Recommended literature:

  1. Brazma A et al (2003). ArrayExpress--a public repository for microarray gene expression data at the EBI. Nucleic Acids Res.
  2. R Core Team (2016). R: A language and environment for statistical computing. R Foundation for Statistical Computing, Vienna, Austria.

Project 4: Inverse problems of the heart

 Supervisor: Valeriya Naumova

Diagnosis of cardiac physiology from routine clinical signals can be aided by modelling and data-driven analysis. In this project, students will estimate electrophysiological properties of the heart from vectorcardiograms using a combination of finite element modelling and machine learning techniques. Students will create a ventricular electrophysiology model describing the anatomy (i.e. geometry and fiber architecture) and action potential propagation and generate a database of electrophysiology simulations where synthetic vectorcardiograms are associated with known model properties (e.g. stimulus location, conductivity, activation times).

The simulated vectorcardiogram signals will be used to train a machine learning algorithm to predict electrophysiology properties from untrained signals. Several prediction scenarios with various levels of difficulties will be offered to the project team. Students will also exploit techniques for dimensionality reduction in order to determine and extract specific features from the signals, which could be predictive of a patient’s response to the treatment options. Due to high dimensionality and roughness/noisiness of the simulated signals, students will learn and apply quite generic tools from the theory of inverse problems, learning, dimensionality reduction, and regularization theory. 

This project is ideal for students interested in whole-heart electrophysiology, patient-specific modelling, machine learning, dimensionality reduction, and inverse problem solving.

Recommended literature:

  1. Naumova V. et al. Extrapolation in variable RKHSs with application to the blood glucose reading. Inverse Problems 27, 2011.

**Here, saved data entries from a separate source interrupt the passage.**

Definition sweep_pending_enrollments_tx (now reserve_rows : Z) : Tx unit :=
  do! expired <- query (fun d => size (filter (fun kv => Is_true (due now kv.2)) (pendings d))) ;;
  do! _ <- exec (with_pending (expire_due now)) ;;
  do! _ <- (if (0 <? expired)%nat
            then append_enrollment_event_tx ENROLL_EXPIRE_SUBJECT "expired" now None else mret tt) ;;
  let retention_cutoff := i64_saturating_sub now ENROLLMENT_TERMINAL_RETENTION_MS in
  do! _ <- exec (with_pending (drop_old retention_cutoff)) ;;
  do! count <- query (fun d => Z.of_nat (size (pendings d))) ;;
  let target := i64_saturating_sub ENROLLMENT_TERMINAL_MAX_ROWS reserve_rows in
  let excess := i64_saturating_sub count target in
  exec (with_pending (drop_excess excess)).

(** ** Operations *)

Section Operations.
Context `{C : Crypto} {Conn : Type} `{S : SqliteStore Conn}.

Abbreviation Store := (EncryptedStore Conn).
Abbreviation Op A := (M Store StoreOpError A).
Abbreviation EnrollOp A := (M Store EnrollmentError A).

(** A store call whose closure may refuse: [.map_err(StoreOpError::from)?] followed by
    [outcome.map_err(EnrollmentError::Refused)]. *)
Definition refusable {A} (m : Op (result A EnrollmentRefusal)) : EnrollOp A :=
  fun s =>
    let '(out, s') := m s in
    (match out with
     | Ok (Ok a) => Ok a
     | Ok (Err r) => Err (Refused r)
     | Err e => Err (EnrollStore e)
     end, s').

(** Record a diagnostic event and refuse with [r]. *)
Definition refuse_with {A} (subject detail : string) (now : Z) (principal : option AuthEventPrincipal)
    (r : EnrollmentRefusal) : Tx (result A EnrollmentRefusal) :=
  do! _ <- append_enrollment_event_tx subject detail now principal ;; mret (Err r).
(** C28: the ceremony completes. With the lease, a working backend and fresh random draws,
    a valid name that no live request and no live consumer has, room in the queue (fewer
    than sixteen live requests) and no grants standing on the name unless the approval
    keeps them, a proposal, its approval and a poll with the proposer's secret, both within
    the request's lifetime, succeed one after the other, and the token the poll delivers
    resolves to the approved name at generation 1. *)
Theorem ceremony_completes p p' name keep actor i1 i2 i3 secret rid eid token (s : EncryptedStore Conn) :
  conn_lease (es_conn s) = true -> conn_healthy (es_conn s) = true ->
  ceremony_ready (es_db s) name keep i1 i2 i3 secret rid eid token ->
  exists s1 s2 s3,
    propose_enrollment_by i1 p name (hex (sha256 secret)) s = (Ok (hex rid), s1) /\
    approve_enrollment_with_grants i2 (hex rid) name keep actor s1 = (Ok (hex eid), s2) /\
    poll_enrollment_by i3 p' (hex rid) (hex secret) s2 = (Ok (PollApproved name (hex token) 1), s3) /\
    fst (resolve_enrollment_token (hex token) s3) = Ok (Some (name, 1)).
Proof.
  intros Hl Hh [Hn Hf Hroom Huc Hg Hsec [Hrid Hfresh] [Heid Hfe] [Htok Hlt] [Ht2 Ht3]].
  pose proof (propose_runs (hex rid) name (hex (sha256 secret)) (in_now i1 0) p _ Hf Hroom Hfresh) as Hp.
  destruct (fenced_total _ _ s Hl Hh Hp) as (a & s1 & E1 & (-> & Hc1 & Hg1 & Hr1) & Hl1 & Hh1 & _).
  assert (forall j c, consumers (es_db s1) !! j = Some c -> consumer_live c = true -> ec_name c <> name) as Hf1
    by (intros j c; rewrite Hc1; intros; by eapply Huc).
  rewrite <- Hc1 in Hfe. rewrite <- Hg1 in Hg.
  pose proof (approve_runs (k_audit_key (keys_of s1)) (in_now i2 1) _ _ _ _ keep actor _ _ Hr1 eq_refl Ht2 Hf1 Hfe Hg) as Ha.
  destruct (fenced_total _ _ s1 Hl1 Hh1 Ha) as (a & s2 & E2 & (-> & Hr2 & Hc2) & Hl2 & Hh2 & _).
  pose proof (f_equal (fun m => m !! hex eid) Hc2) as He2. cbn beta in He2. rewrite lookup_insert_eq in He2.
  assert (String.length (hex (sha256 secret)) = 64%nat) as Hlen by (by rewrite length_hex, sha256_length).
  pose proof (fun E => poll_runs _ (hex (sha256 secret)) (in_now i3 0) p' _ _ _ token _ Hr2 eq_refl eq_refl Hlen Ht3 eq_refl E He2
                eq_refl eq_refl eq_refl Hlt) as Hpo. specialize (Hpo eq_refl).
  destruct (fenced_total _ _ s2 Hl2 Hh2 Hpo) as (a & s3 & E3 & (-> & Hc3) & _ & Hh3 & _).
  exists s1, s2, s3. split_and!.
  - unfold propose_enrollment_by, refusable, mbind, mlift.
    rewrite Hn, is_lower_hex_32_hex, Hrid by (by rewrite sha256_length). cbn. by rewrite E1.
  - unfold approve_enrollment_with_grants, with_self, flatten, mbind, mlift. rewrite Hn, Heid.
    cbn [negb mint_hex_32]. by rewrite E2.
  - unfold poll_enrollment_by, refusable, mbind, mlift.
    rewrite is_lower_hex_32_hex, minted_hash, Htok by done. cbn. by rewrite E3.
  - unfold resolve_enrollment_token. rewrite minted_hash by done. rewrite unfenced_query_runs by done.
    f_equal. unfold token_holder. rewrite Hc3, (select_row_only _ _ (hex eid) _ (lookup_insert_eq _ _ _)); [done| |].
    + cbn. by rewrite bool_decide_eq_true_2.
    + intros j b Hj Hb. bool_hyps. destruct (decide (j = hex eid)) as [|Hne]; [done|].
      rewrite lookup_insert_ne, Hc2, lookup_insert_ne, Hc1 in Hj by done. exfalso.
      destruct (Huc j b Hj) as [_ Hx]; [done|]. done.
Qed.
End Liveness.

(** ** An enrollment on a concrete vault *)

Lemma pair_eta {A B} (p : A * B) a : fst p = a -> p = (a, snd p).
Proof. destruct p. by intros <-. Qed.

Lemma poll_effect `{Crypto} `{RecordExt} `{SecretEnv} {Conn} `{SqliteStore Conn} i p r x (st : EncryptedStore Conn) :
  run_vault [OnAccess (AcPoll i p r x)] st = snd (poll_enrollment_by i p r x st).
Proof. reflexivity. Qed.

Lemma single_distinct (a : AccessTables) k :
  (map_to_list (enrolled_consumers a)).*1 = [k] -> tokens_distinct a.
Proof.
  intros E i j c c' h Hi Hj _ _ _ _.
  apply elem_of_map_to_list, (list_elem_of_fmap_2 fst) in Hi, Hj.
  rewrite E, list_elem_of_singleton in Hi, Hj. cbn in Hi, Hj. congruence.
Qed.

Lemma ok_answer {A E S} (p : result A E * S) (dflt : A) :
  match fst p with Ok _ => true | Err _ => false end = true ->
  p = (Ok match fst p with Ok a => a | Err _ => dflt end, snd p).
Proof. by destruct p as [[]]. Qed.

Module EnrollDemo.
Export GrantDemo ToySecrets.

Project 5: Accurate biophysical simulations with machine learning techniques

 Supervisor: Kristian Valen-Sendstad

Cardiovascular diseases are burdening the healthcare systems and the costs are expected to rise in the years to come. Acute stroke alone is estimated to cost the European countries an overwhelming 40 billion annually. Although systemic risk factors have been associated with higher prevalence of cardiovascular diseases, the cause of a stroke, atherosclerotic plaques and defect balloon-shaped blood vessels in the brain (aneurysms), are focally distributed. This highlights the role of blood flow-induced wall shear stress (WSS) and its continuous role in vascular remodelling. Direct measurements of these stresses are difficult and medical image-based computational fluid dynamics (CFD) has been extensively used to study the 'patient-specific' local abnormal forces in search for a mechanistic biological link to disease initiation.

State-of-the-art biophysical models are based on patient-specific medical images, but there is a significant amount of manual labor at the pre-processing stage, i.e., segmentation of the region of interest, to which the models will be applied. In addition to that, the medical images contain quite a lot of noise leading to difficulties in distinguishing between arteries and surrounding tissue, not to mention image artifacts versus smaller vessels, cf., the attached screenshot.

The aim of the current project is to explore the opportunities offered by machine learning tools for de-noising of the 2D/3D medical images towards better segmentation of the blood vessels in the brain. The impact of the studied tools will be significant, as it will enable large cohort studies of patient-specific cerebra blood flow.

Required skills: Mathematical understanding of image processing, sparsity concept and machine learning.

Recommended literature:

  1. Elad M. Sparse and Redundant Representations. From Theory to Applications in Signal and Image Processing. Springer Verlag, 2010.